The Parable of the Talents: Matthew 25:14-30

Growing up I believed this was about the “gifts of the spirit” that we have been given which are listed in Paul’s letters. This was because I often heard it preached that the point Jesus is driving home is that we each have been given spiritual gifts and we must use them or lose them.  I am not so sure that this is the case though.  In fact, I don’t believe this is anywhere near what Christ was actually teaching given its context.  Given the surrounding context and internal evidence, it seems that this parable is not so much about “gifts” or “god-given talents” like serving and giving, rather, it seems to be more about returning to the throne of God “with interest” (v.27).
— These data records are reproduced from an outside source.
(** * venus-backend: the authentication server and its reset-code state machine

    A shallow embedding of the three variants of [server.js] found in the
    repository:

    - [Production] : "server.js - Production Ready"
    - [Render]     : "server.js - Stable Production Version for Render"
    - [Legacy]     : "server.js / Node/Express + Postgres auth server"

    The Express handlers are written in a small monad [IO] that threads the
    relational store and the mail transport (state), reads what the
    environment decides for one request (clock, random draws, SMTP outcome)
    and can throw, so that [try ... catch] of the source is kept.

    The libraries the handlers call (bcrypt, jsonwebtoken, express-validator)
    are not part of the repository.  Their keyed primitives are taken as
    parameters ([Externals]); the wrapping around them is modelled from the
    specification. *)

From Stdlib Require Import ZArith NArith List Ascii String Bool Lia.
From Stdlib Require Import DecimalString DecimalFacts DecimalN.
Import ListNotations.

Local Open Scope string_scope.
Local Open Scope Z_scope.

(** ** Values exchanged with the libraries *)

(** A bcrypt digest string ["$2b$<cost>$<salt><body>"], kept as its fields. *)
Record Digest := mkDigest {
  d_cost : Z;
  d_salt : string;
  d_body : string
}.

(** The payload of a session token: what [jwt.sign] is given ([id], [email])
    plus the two timestamps it adds, in seconds. *)
Record Payload := mkPayload {
  p_id : Z;
  p_email : string;
  iat : Z;
  exp : Z
}.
Many preachers and teachers over the last 20-30 years have been taking this parable out of context and inadvertently changing its intended meaning.  We have been taking the english meaning of the word “talent” (which is transliterated from the greek word “talanton” which is a measure of weight used for coinage (BDAG).  This word has been overused and misrepresented when it comes to this pericope while the crucial points of the text have been neglected.  Following are four crucial points of this pericope:

  1. God has given us a great gift.  This gift was the gift of life and the coming of the Kingdom of Heaven.
  2. God expects us to gain interest on His behalf and not return empty-handed.  We must do our best to share the gift we have been given (life and the Kingdom of God) with those around us.  Essentially this goes back to what will later be known as the Great Commission, the sharing of the hope that is found in Christ.
  3. God expects us to sow even where He did not.  This brings to mind a parable.  While Christ came and sowed the seed in an earlier time, we are called to continue His work and sow where He did not.
  4. We will be judged on these things.  These are not optional items.  We must follow through with providing an interest on God’s investment.  God has invested in our lives as Christians and granted us the power and His Spirit to help us spread the good news.  While some will be better than others (just as different amounts of talents were given to each), and each will bring a different amount of interest, we must all work to not return empty handed.

It seems that this parable has to do with being prepared and preparing others to meet the eternal Kingdom as its King returns for us. I have a hard time believing this is only discussing social services & benevolence. This is a great teaching on discipleship and the necessity of proclaiming the hope we have in Christ.

What are your thoughts? How have you invested the gifts of life and the Kingdom?